If you are a true out door Canadian, you will find Singapore exciting and different for the first six months, stifling and confining for the next six. You will need to travel just to shake off the claustrophobia. Travels can be cheap or expensive depending on your life style. 

Your dogs will be a problem. You will not be able to bring them into Malaysia and I am not sure about Indonesia. They will cramp your traveling life style but I am sure you will find someone to take care of them.

In Singapore, everything is negotiable. Bargain hard!


----------



## robinw

Thanks, all. So far I've managed to negotiate $1000/month housing allowance but the offered salary of $80700 hasn't changed. I would be getting a bonus, but not until the following year. I would avoid having a car. It's just me, so I don't have to worry about supporting other people. They've offered $5000 relocation and two weeks hotel which doesn't seem to include food but does include an agent to help me find a place. Also health benefits and full cell phone costs. And relocation home. I won't go without my dogs .

Can I have some more information on the bonus that several of you have mentioned? Is there anything else I should consider? I'm having trouble deciphering the tax rates. Can anybody help? Also, about what percentage of taxes come out of monthly pay?

I think I'm going to take the weekend to think about their counteroffer, the talk to them over skye next week. Are there any other questions or issues I should discuss?

Thanks again


----------



## sunshine224

robinw said:


> Thanks, all. So far I've managed to negotiate $1000/month housing allowance but the offered salary of $80700 hasn't changed. I would be getting a bonus, but not until the following year. I would avoid having a car. It's just me, so I don't have to worry about supporting other people. They've offered $5000 relocation and two weeks hotel which doesn't seem to include food but does include an agent to help me find a place. Also health benefits and full cell phone costs. And relocation home. I won't go without my dogs .
> 
> Can I have some more information on the bonus that several of you have mentioned? Is there anything else I should consider? I'm having trouble deciphering the tax rates. Can anybody help? Also, about what percentage of taxes come out of monthly pay?
> 
> I think I'm going to take the weekend to think about their counteroffer, the talk to them over skye next week. Are there any other questions or issues I should discuss?
> 
> Thanks again


When you mentioned - they offer you a house agent, does that mean the company will pay the agent's fees. Upon successful rental of apartment, many agents charge the tenant one month's (of the rental cost) agent fees. Beware of that.
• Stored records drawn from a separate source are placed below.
(* ===== verification/HotData.v ===== *)
(** * Hot data (src/ledger/light/executor/hot_sender.go, jet_calculator.go,
    jet_fetcher.go and src/ledger/light/proc/hot_objects.go)

    When a pulse ends, a light node sends the indexes of its jets to the nodes
    that own the jets in the new pulse ([SendHot]); the receiver makes the
    jet actual, stores the indexes, tells about abandoned requests and lets
    the waiting handlers go ([HotObjects_Proceed]).  The calculator of pulses
    is any [PulseStorage]. *)
From S2P Require Import Prelude Pulse PulseStore Reference Jet JetSplitter Records Payload Filaments.
From S2P Require HotWaiter.

(** ** insolar/node/node.go: the nodes of a pulse *)
Record Node : Type := mkNode { Node_ID : Global; Role : Z }.
Abbreviation NodeStorage := (gmap Z (list Node)).
Definition node_ErrOverride : error := Errorf "node override is forbidden".
Definition ErrNoNodes : error := Errorf "matching nodes not found".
Tax codes etc also depends on whether your country has a tax arrangement with the Singapore government. Which tax are you going to be paying? 

For a start, ensure you have a contract which has a time lapse on it and a clause clearly stating that should you be very unhappy in Singapore after 6 months, the company will pay for repatriation. That is safer than an open contract with no time mentioned, just in case you cant get used to the heat and humidity, or if your dogs are completely miserably not having many wide open spaces for long runs. 
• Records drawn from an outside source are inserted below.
(* ===== verification/PulseChange.v ===== *)
(** * The pulse of a light node changes
    (src/ledger/light/executor/pulsemanager.go, state_initer.go)

    [PulseManager_Set] runs the components in the order of the code: the node
    list, the jets ([PrepareState]), the hot data received, the split of the
    jets, the waiters, the write barrier, the pulse storage, and the hot
    data for the next executors.  A [log.Panic] or [log.Fatal] is a panic.
    The dispatchers, which only route messages, the replicator and the metrics
    are left out; the goroutine that sends runs last, on the storages of the
    ended pulse, closed by then. *)
From S2P Require Import Prelude Pulse PulseStore Reference Jet JetSplitter Records Payload HotData.
From S2P Require WriteController HotWaiter.

(** ** state_initer.go *)

(** The replies of the heavy node to [GetLightInitialState]. *)
Record LightInitialState : Type := mkInitial {
  NetworkStart : bool;
  Initial_JetIDs : list Local;
  Initial_Pulse : Pulse;
  Initial_Drops : list Drop;
  Initial_Indexes : list Index;
  LightChainLimit : Z;
}.
Inductive initial_reply : Type :=
  | InitialState (state : LightInitialState)
  | InitialError (text : string) (code : Z)
  | InitialOther.

Record PulseManager (St : Type) : Type := mkPM {
  pm_nodes : NodeStorage;
  pm_jets : Store;
  pm_drops : dropStorageMemory;
  pm_indexes : IndexStorageMemory;
  pm_pulses : St;
  pm_waiter : HotWaiter.ChannelWaiter;
  pm_writer : WriteController.WriteController;
}.
Arguments mkPM {_} _ _ _ _ _ _ _.
Arguments pm_nodes {_} _. Arguments pm_jets {_} _. Arguments pm_drops {_} _.
Arguments pm_indexes {_} _. Arguments pm_pulses {_} _. Arguments pm_waiter {_} _.
Arguments pm_writer {_} _.

Definition StaticRoleHeavyMaterial : Z := 2.

Section PulseManager.
Context `{PulseStorage St} `{Payload.Node}.
Context (cfg : JetSplit) (recordsCount : Local -> Z -> Z) (lightChainLimit : Z).

Abbreviation PM := (PulseManager St).

Definition set_pm_jets (s : PM) (jets : Store) : PM :=
  mkPM (pm_nodes s) jets (pm_drops s) (pm_indexes s) (pm_pulses s) (pm_waiter s) (pm_writer s).
Definition set_pm_drops (s : PM) (drops : dropStorageMemory) : PM :=
  mkPM (pm_nodes s) (pm_jets s) drops (pm_indexes s) (pm_pulses s) (pm_waiter s) (pm_writer s).
Definition set_pm_indexes (s : PM) (indexes : IndexStorageMemory) : PM :=
  mkPM (pm_nodes s) (pm_jets s) (pm_drops s) indexes (pm_pulses s) (pm_waiter s) (pm_writer s).
Definition set_pm_pulses (s : PM) (pulses : St) : PM :=
  mkPM (pm_nodes s) (pm_jets s) (pm_drops s) (pm_indexes s) pulses (pm_waiter s) (pm_writer s).
Definition set_pm_waiter (s : PM) (w : HotWaiter.ChannelWaiter) : PM :=
  mkPM (pm_nodes s) (pm_jets s) (pm_drops s) (pm_indexes s) (pm_pulses s) w (pm_writer s).
Definition set_pm_writer (s : PM) (w : WriteController.WriteController) : PM :=
  mkPM (pm_nodes s) (pm_jets s) (pm_drops s) (pm_indexes s) (pm_pulses s) (pm_waiter s) w.
Definition set_pm_nodes (s : PM) (nodes : NodeStorage) : PM :=
  mkPM nodes (pm_jets s) (pm_drops s) (pm_indexes s) (pm_pulses s) (pm_waiter s) (pm_writer s).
Many expats live cheap here when they discover local eateries which costs next to nothing. It really depends what your goals of relocating is. Is it to try a different lifestyle and culture? Is it a job related move where you hope you get a better job offer after this one etc. If this is your first time living in Asia, are you prepared for the culture shock and adjustments?

If you wanna play it safe, ensure you give yourself some time for adjustment here. Dont give up everything in your home country to find that you are miserable here and have nowhere to go back to. Financially, make sure you back yourself up good and proper so that you get repatriated on your company's expense so you wont feel like you are trapped here. Some expats find the initial months here very suffocating. Others stick it out and have a blast later. And some lucky ones just land and love it here.

Hope you find some points here helpful. Take care.


----------



## robinw

There has been a change in the offer. The employer has increased the housing allowance to $1500, offered to hire housing agents at their expense, rent me a condo in their name, which they said will help me with my taxes, and will take the rent out of my salary. All of this is based on my living in a condo that would be $3000 a month. They also indicated that the best place with live with two dogs (two greyhounds and a cat will be moving with me) would be the East and West coasts.

Does this seem reasonable? Is there anything else I should consider? Does anybody have any advice for me? I still haven't accepted the offer, as this email arrived this morning.

Thanks in advance.


----------



## simonsays

robinw said:


> There has been a change in the offer. The employer has increased the housing allowance to $1500, offered to hire housing agents at their expense, rent me a condo in their name, which they said will help me with my taxes, and will take the rent out of my salary. All of this is based on my living in a condo that would be $3000 a month. They also indicated that the best place with live with two dogs (two greyhounds and a cat will be moving with me) would be the East and West coasts.
> 
> Does this seem reasonable? Is there anything else I should consider? Does anybody have any advice for me? I still haven't accepted the offer, as this email arrived this morning.
> 
> Thanks in advance.


Nothing much to add - but Since you mentioned Greyhound - ensure that the condo allows such dogs .. living in Singapore there are restrictions .. plus, if you are alone, you need to budget in the cost of a maid etc. to take care of the dogs .. 

As for housing allowance of 1,500 (I assume US$) - it barely covers the cost of a decent 2 bedroom condo ..


----------